Passo-a-Rezar assinala Dia Mundial dos Pobres

O Passo-a-Rezar, em parceria com a Província Portuguesa da Companhia de Jesus, assinala o primeiro Dia Mundial dos Pobres, instituído pelo Papa Francisco, que se celebra a 19 de novembro. A proposta de oração deste dia, escrita pelos sacerdotes jesuítas José Maria Brito e Luís Providência, conta com as vozes de Isabel Jonet e Johnson Semedo, duas pessoas ligadas ao trabalho social em prol dos mais desfavorecidos.

Ao promover uma proposta de oração centrada na celebração deste dia, o Passo-a-Rezar e os Jesuítas em Portugal pretendem chamar a atenção para a importância de, enquanto cristãos, não esquecermos os mais frágeis da sociedade, promovendo a oração em sintonia com esta preocupação do Santo Padre.

Na linha das ideias expressas pelo Papa na Mensagem para este Dia Mundial, todos somos «chamados a abraçar os pobres para lhes fazer sentir o calor do amor que rompe o círculo da solidão». A mão dos pobres, «estendida para nós, é também um convite a sairmos das nossas certezas e comodidades e a reconhecermos o valor que a pobreza encerra em si mesma». 

Isabel Jonet, natural de Lisboa, iniciou em 1993 a atividade como voluntária no Banco Alimentar Contra a Fome. É a Presidente da Federação Europeia dos Bancos Alimentares, da Federação Portuguesa dos Bancos Alimentares Contra a Fome e do Banco Alimentar Contra a Fome de Lisboa. Em 2004 fundou a  “Entrajuda”, que visa dotar instituições de solidariedade social com instrumentos e recursos de gestão e de organização capazes de aumentar a eficiência dos seus meios e a eficácia dos seus resultados.

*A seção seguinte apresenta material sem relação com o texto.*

(* ===== verification/PbEncode.v ===== *)
(** Encoding whole messages: the upper half of ios/Pods/nanopb/pb_encode.c.
    The message is C memory, which encoding only reads, described by field
    descriptors.  Descriptor arrays refer to each other by address, so recursive
    message types are covered; what nests is the data, and the fuel of
    [pb_encode] is the nesting depth. *)
From Stdlib Require Import ZArith Lia Bool String.
From coqutil Require Import Byte Word.LittleEndianList.
From stdpp Require Import base list numbers gmap.
From S2P Require Import Prelude PbStream PbCommon PbCodec PbMemory.
Local Open Scope Z_scope.
Local Open Scope c_scope.

(** Offsets in [pb_callback_t], [pb_extension_t], [pb_extension_type_t] and
    [pb_bytes_array_t]. *)
Definition callback_funcs : Z := 0.
Definition callback_arg : Z := 8.
Definition extension_type : Z := 0.
Definition extension_dest : Z := 8.
Definition extension_next : Z := 16.
Definition extension_type_encode : Z := 8.
Definition extension_type_arg : Z := 16.
Definition bytes_array_bytes : Z := 4.

Section encode.
Context {CB : Type} {OCB : OutputCallback CB}.
Notation E := (M (pb_ostream CB) unit).

(** The memory, the descriptor arrays by address, and the user's functions by
    address: [callback->funcs.encode(stream, field, &callback->arg)] and
    [extension->type->encode(stream, extension)]. *)
Context (m : mem) (descriptors : Z -> option (list pb_field)).
Context (funcs_encode : Z -> pb_field -> Z -> E) (type_encode : Z -> Z -> E).

(** ** Default values *)

(** The byte-per-byte comparison with zero. *)
Fixpoint zero_bytes (a : Z) (n : nat) : option bool :=
  match n with
  | O => Some true
  | S n =>
      match m !! a with
      | None => None
      | Some b => if u8 b =? 0 then zero_bytes (a + 1) n else Some false
      end
  end.

(** The loop over the fields of a submessage. *)
Fixpoint default_loop (check : pb_field -> Z -> option bool) (fuel : nat) (it : pb_field_iter) : option bool :=
  match fuel with
  | O => None
  | S fuel =>
      match iter_pos it with
      | (Ok f, _) =>
          match check f (pData it) with
          | None => None
          | Some false => Some false
          | Some true =>
              match pb_field_iter_next it with
              | (Ok true, it') => default_loop check fuel it'
              | (Ok false, _) => Some true
              | _ => None
              end
          end
      | _ => None
      end
  end.

Definition no_iter : pb_field_iter := mk_iter [] 0 0 0 0 0.

Fixpoint pb_check_proto3_default_value (fuel : nat) (field : pb_field) (pData : Z) : option bool :=
  match fuel with
  | O => None
  | S fuel =>
      let ty := type field in
      let pSize := pData + size_offset field in
      let rest :=
        if (PB_ATYPE ty =? PB_ATYPE_STATIC) && (PB_LTYPE ty =? PB_LTYPE_BYTES) then
          option_map (Z.eqb 0) (load_pb_size m pData)
        else if (PB_ATYPE ty =? PB_ATYPE_STATIC) && (PB_LTYPE ty =? PB_LTYPE_STRING) then
          option_map (fun b => u8 b =? 0) (m !! pData)
        else if (PB_ATYPE ty =? PB_ATYPE_STATIC) && (PB_LTYPE ty =? PB_LTYPE_FIXED_LENGTH_BYTES) then
          Some (data_size field =? 0)
        else if (PB_ATYPE ty =? PB_ATYPE_STATIC) && (PB_LTYPE ty =? PB_LTYPE_SUBMESSAGE) then
          match descriptors (ptr field) with
          | None => None
          | Some fields =>
              match pb_field_iter_begin fields pData no_iter with
              | (Ok true, it) => default_loop (pb_check_proto3_default_value fuel) (length fields) it
              | (Ok false, _) => Some true
              | _ => None
              end
          end
        else if (PB_ATYPE ty =? PB_ATYPE_POINTER) && (PB_LTYPE_LAST_PACKABLE <? PB_LTYPE ty) then
          option_map (Z.eqb 0) (load_ptr m pData)
        else zero_bytes pData (Z.to_nat (data_size field)) in
      if PB_HTYPE ty =? PB_HTYPE_REQUIRED then Some false
      else if PB_HTYPE ty =? PB_HTYPE_REPEATED then
        if negb (size_offset field =? 0) then option_map (Z.eqb 0) (load_pb_size m pSize)
        else if PB_ATYPE ty =? PB_ATYPE_STATIC then Some false
        else rest
      else if PB_HTYPE ty =? PB_HTYPE_ONEOF then option_map (Z.eqb 0) (load_pb_size m pSize)
      else if (PB_HTYPE ty =? PB_HTYPE_OPTIONAL) && negb (size_offset field =? 0) then
        option_map negb (safe_read_bool (bytes_at m pSize 1))
      else rest
  end.

(** ** Encoders of the field types *)

Notation encoder := (pb_field -> Z -> E).

(** The memory at [src], as much of it as there is. *)
Definition at_src (enc : pb_field -> list byte -> E) : encoder := fun field src =>
  enc field (bytes_at m src (Z.to_nat (data_size field))).

Definition pb_enc_bytes : encoder := fun field src =>
  if src =? 0 then pb_encode_string [] 0 else
  size <- known (load_pb_size m src) ;;
  if (PB_ATYPE (type field) =? PB_ATYPE_STATIC) && (u64 (data_size field - bytes_array_bytes) <? size)
  then o_return_error "bytes size exceeded"
  else pb_encode_string (bytes_at m (src + bytes_array_bytes) (Z.to_nat size)) size.

(** [while (size < max_size && *p != '\0')]; the memory is finite, so its
    size is enough fuel. *)
Fixpoint string_size (fuel : nat) (p max_size size : Z) : option Z :=
  match fuel with
  | O => None
  | S fuel =>
      if size <? max_size then
        match m !! p with
        | None => None
        | Some b => if u8 b =? 0 then Some size else string_size fuel (p + 1) max_size (size + 1)
        end
      else Some size
  end.

Definition pb_enc_string : encoder := fun field src =>
  let max_size := if PB_ATYPE (type field) =? PB_ATYPE_POINTER then SIZE_MAX else data_size field in
  size <- known (if src =? 0 then Some 0 else string_size (S (base.size m)) src max_size 0) ;;
  pb_encode_string (bytes_at m src (Z.to_nat size)) size.

Section message.
(** [pb_encode] and [pb_check_proto3_default_value], with less fuel. *)
Context (pb_encode : list pb_field -> Z -> E) (check_default : pb_field -> Z -> option bool).

Definition pb_enc_submessage : encoder := fun field src =>
  if ptr field =? 0 then o_return_error "invalid field descriptor" else
  fields <- known (descriptors (ptr field)) ;;
  pb_encode_submessage (pb_encode fields src).

Definition null_encoder : encoder := fun _ _ => stuck.

Definition PB_ENCODERS : list encoder := [
  at_src pb_enc_bool; at_src pb_enc_varint; at_src pb_enc_uvarint; at_src pb_enc_svarint;
  at_src pb_enc_fixed32; at_src pb_enc_fixed64;
  pb_enc_bytes; pb_enc_string; pb_enc_submessage;
  null_encoder;
  at_src pb_enc_fixed_length_bytes ].

(** The loops over the items of an array. *)
Fixpoint packed_items (func : encoder) (field : pb_field) (p : Z) (count : nat) : E :=
  match count with
  | O => ret tt
  | S count => func field p ;; packed_items func field (p + data_size field) count
  end.

Fixpoint unpacked_items (func : encoder) (field : pb_field) (p : Z) (count : nat) : E :=
  match count with
  | O => ret tt
  | S count =>
      pb_encode_tag_for_field field ;;
      (if (PB_ATYPE (type field) =? PB_ATYPE_POINTER)
          && ((PB_LTYPE (type field) =? PB_LTYPE_STRING) || (PB_LTYPE (type field) =? PB_LTYPE_BYTES))
       then q <- known (load_ptr m p) ;; func field q
       else func field p) ;;
      unpacked_items func field (p + data_size field) count
  end.

Definition encode_array (field : pb_field) (pData count : Z) (func : encoder) : E :=
  if count =? 0 then ret tt else
  if negb (PB_ATYPE (type field) =? PB_ATYPE_POINTER) && (array_size field <? count)
  then o_return_error "array max size exceeded" else
  if PB_LTYPE (type field) <=? PB_LTYPE_LAST_PACKABLE then
    pb_encode_tag PB_WT_STRING (tag field) ;;
    size <-
      (if PB_LTYPE (type field) =? PB_LTYPE_FIXED32 then ret (u64 (4 * count))
       else if PB_LTYPE (type field) =? PB_LTYPE_FIXED64 then ret (u64 (8 * count))
       else '(_, sizestream) <- local (packed_items func field pData (Z.to_nat count)) PB_OSTREAM_SIZING ;;
            ret (o_bytes_written sizestream)) ;;
    pb_encode_varint size ;;
    stream <- get ;;
    if is_sizing stream then pb_write [] size
    else packed_items func field pData (Z.to_nat count)
  else unpacked_items func field pData (Z.to_nat count).

(** [pSize] points to the local [implicit_has] or into the message. *)
Definition read_has (pSize : bool + Z) : M (pb_ostream CB) bool :=
  match pSize with inl b => ret b | inr a => known (safe_read_bool (bytes_at m a 1)) end.
Definition read_pb_size (pSize : bool + Z) : M (pb_ostream CB) Z :=
  match pSize with inl _ => stuck | inr a => known (load_pb_size m a) end.

(** The switch on the rule of the field; [pData] is where its data is. *)
Definition encode_by_rule (field : pb_field) (pData : Z) (pSize : bool + Z) (func : encoder) : E :=
  if PB_HTYPE (type field) =? PB_HTYPE_REQUIRED then
    if pData =? 0 then o_return_error "missing required field" else
    pb_encode_tag_for_field field ;; func field pData
  else if PB_HTYPE (type field) =? PB_HTYPE_OPTIONAL then
    has <- read_has pSize ;;
    if (has : bool) then pb_encode_tag_for_field field ;; func field pData else ret tt
  else if PB_HTYPE (type field) =? PB_HTYPE_REPEATED then
    count <- (if negb (size_offset field =? 0) then read_pb_size pSize else ret (array_size field)) ;;
    encode_array field pData count func
  else if PB_HTYPE (type field) =? PB_HTYPE_ONEOF then
    which <- read_pb_size pSize ;;
    if which =? tag field then pb_encode_tag_for_field field ;; func field pData else ret tt
  else o_return_error "invalid field type".

Definition encode_basic_field (field : pb_field) (pData : Z) : E :=
  func <- known (PB_ENCODERS !! Z.to_nat (PB_LTYPE (type field))) ;;
  pSize <-
    (if negb (size_offset field =? 0) then ret (inr (pData + size_offset field))
     else if PB_HTYPE (type field) =? PB_HTYPE_OPTIONAL
     then d <- known (check_default field pData) ;; ret (inl (negb d))
     else ret (inl true)) ;;
  if PB_ATYPE (type field) =? PB_ATYPE_POINTER then
    p <- known (load_ptr m pData) ;;
    encode_by_rule field p (match pSize with inl _ => inl (negb (p =? 0)) | inr a => inr a end) func
  else encode_by_rule field pData pSize func.

(** A callback that fails is reported with a message of its own if it left none. *)
Definition or_error (e : E) (msg : string) : E := fun st =>
  match e st with (Fail, st1) => o_return_error msg st1 | r => r end.

Definition encode_callback_field (field : pb_field) (pData : Z) : E :=
  encode <- known (load_ptr m (pData + callback_funcs)) ;;
  if encode =? 0 then ret tt
  else or_error (funcs_encode encode field (pData + callback_arg)) "callback error".

Definition encode_field (field : pb_field) (pData : Z) : E :=
  if (PB_ATYPE (type field) =? PB_ATYPE_STATIC) || (PB_ATYPE (type field) =? PB_ATYPE_POINTER)
  then encode_basic_field field pData
  else if PB_ATYPE (type field) =? PB_ATYPE_CALLBACK then encode_callback_field field pData
  else o_return_error "invalid field type".

Definition default_extension_encoder (extension : Z) : E :=
  ty <- known (load_ptr m (extension + extension_type)) ;;
  arg <- known (load_ptr m (ty + extension_type_arg)) ;;
  fields <- known (descriptors arg) ;;
  field <- known (head fields) ;;
  if PB_ATYPE (type field) =? PB_ATYPE_POINTER
  then encode_field field (extension + extension_dest)
  else dest <- known (load_ptr m (extension + extension_dest)) ;; encode_field field dest.

(** The list of the extensions; one that comes back to itself has no end. *)
Fixpoint extension_loop (fuel : nat) (extension : Z) : E :=
  match fuel with
  | O => stuck
  | S fuel =>
      if extension =? 0 then ret tt else
      ty <- known (load_ptr m (extension + extension_type)) ;;
      encode <- known (load_ptr m (ty + extension_type_encode)) ;;
      (if encode =? 0 then default_extension_encoder extension else type_encode encode extension) ;;
      next <- known (load_ptr m (extension + extension_next)) ;;
      extension_loop fuel next
  end.

Definition encode_extension_field (field : pb_field) (pData : Z) : E :=
  extension <- known (load_ptr m pData) ;; extension_loop (S (base.size m)) extension.

(** The loop of [pb_encode]. *)
Fixpoint encode_fields (fuel : nat) (iter : pb_field_iter) : E :=
  match fuel with
  | O => stuck
  | S fuel =>
      '(f, _) <- local iter_pos iter ;;
      (if PB_LTYPE (type f) =? PB_LTYPE_EXTENSION then encode_extension_field f (pData iter)
       else encode_field f (pData iter)) ;;
      '(more, iter) <- local pb_field_iter_next iter ;;
      if (more : bool) then encode_fields fuel iter else ret tt
  end.
End message.

Fixpoint pb_encode (fuel : nat) (fields : list pb_field) (src_struct : Z) : E :=
  match fuel with
  | O => stuck
  | S fuel =>
      '(nonempty, iter) <- local (pb_field_iter_begin fields src_struct) no_iter ;;
      if negb nonempty then ret tt
      else encode_fields (pb_encode fuel) (pb_check_proto3_default_value (S fuel)) (length fields) iter
  end.

Definition pb_encode_delimited (fuel : nat) (fields : list pb_field) (src_struct : Z) : E :=
  pb_encode_submessage (pb_encode fuel fields src_struct).

Definition pb_encode_nullterminated (fuel : nat) (fields : list pb_field) (src_struct : Z) : E :=
  pb_encode fuel fields src_struct ;; pb_write [Byte.x00] 1.

Definition pb_get_encoded_size (fuel : nat) (fields : list pb_field) (src_struct : Z) : outcome Z :=
  match pb_encode fuel fields src_struct PB_OSTREAM_SIZING with
  | (Ok _, st) => Ok (o_bytes_written st)
  | (Fail, _) => Fail
  | (Stuck, _) => Stuck
  end.
End encode.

Johnson Semedo, natural de São Tomé e Príncipe, veio para Portugal na altura da Revolução e viveu nas ruas de Lisboa a partir dos dez anos. Criado no bairro da Cova da Moura, teve um percurso de vida entre a toxicodependência, a criminalidade e vários estabelecimentos prisionais. Procurou ajuda de uma comunidade terapêutica e a sua vida começou a ter um rumo diferente, tendo casado e constituído família. Nos últimos anos tem trabalhado com jovens, aplicando a sua experiência pessoal na prevenção de situações de risco. Dinamiza e treina uma equipa de futsal, dirigindo uma Academia com o seu nome.

Para Isabel Jonet, celebrar este Dia é «quase como um toque a rebate nas nossas vidas, onde o consumo passou a tirar o valor real de cada bem em si mesmo quando muitos dos nossos irmãos se encontram deles privados». Assinalar a data é uma forma de chamar a atenção para «um fenómeno que existe hoje como sempre existiu» e tem atualmente «consequências tão gravosas como tinha anteriormente». Mas «a vida e o frenesim em que vivemos, por vezes, fazem-nos passar ao lado» e levam-nos, até, a «deixarmos de olhar com o olhar da verdadeira caridade, que é amor para aqueles que precisam de nós».

A responsável do Banco Alimentar entende que, ao declarar um Dia Mundial dos Pobres, o Papa Francisco quer que os cristãos reflitam sobre a pobreza e se unam, «porque haver pessoas que se sentem pobres, empobrece-nos a nós e a toda a sociedade».

Johnson Semedo entende que a pobreza – que pode abranger outras vertentes além do não ter o que comer – «acontece porque houve algo na vida de alguém que fez com que essa pessoa pudesse ficar pobre». Celebrar este Dia «faz com que as pessoas possam pôr a mão na consciência e perceber que o próximo depende de muitas vezes de nós. Acho que é um momento muito positivo», conclui.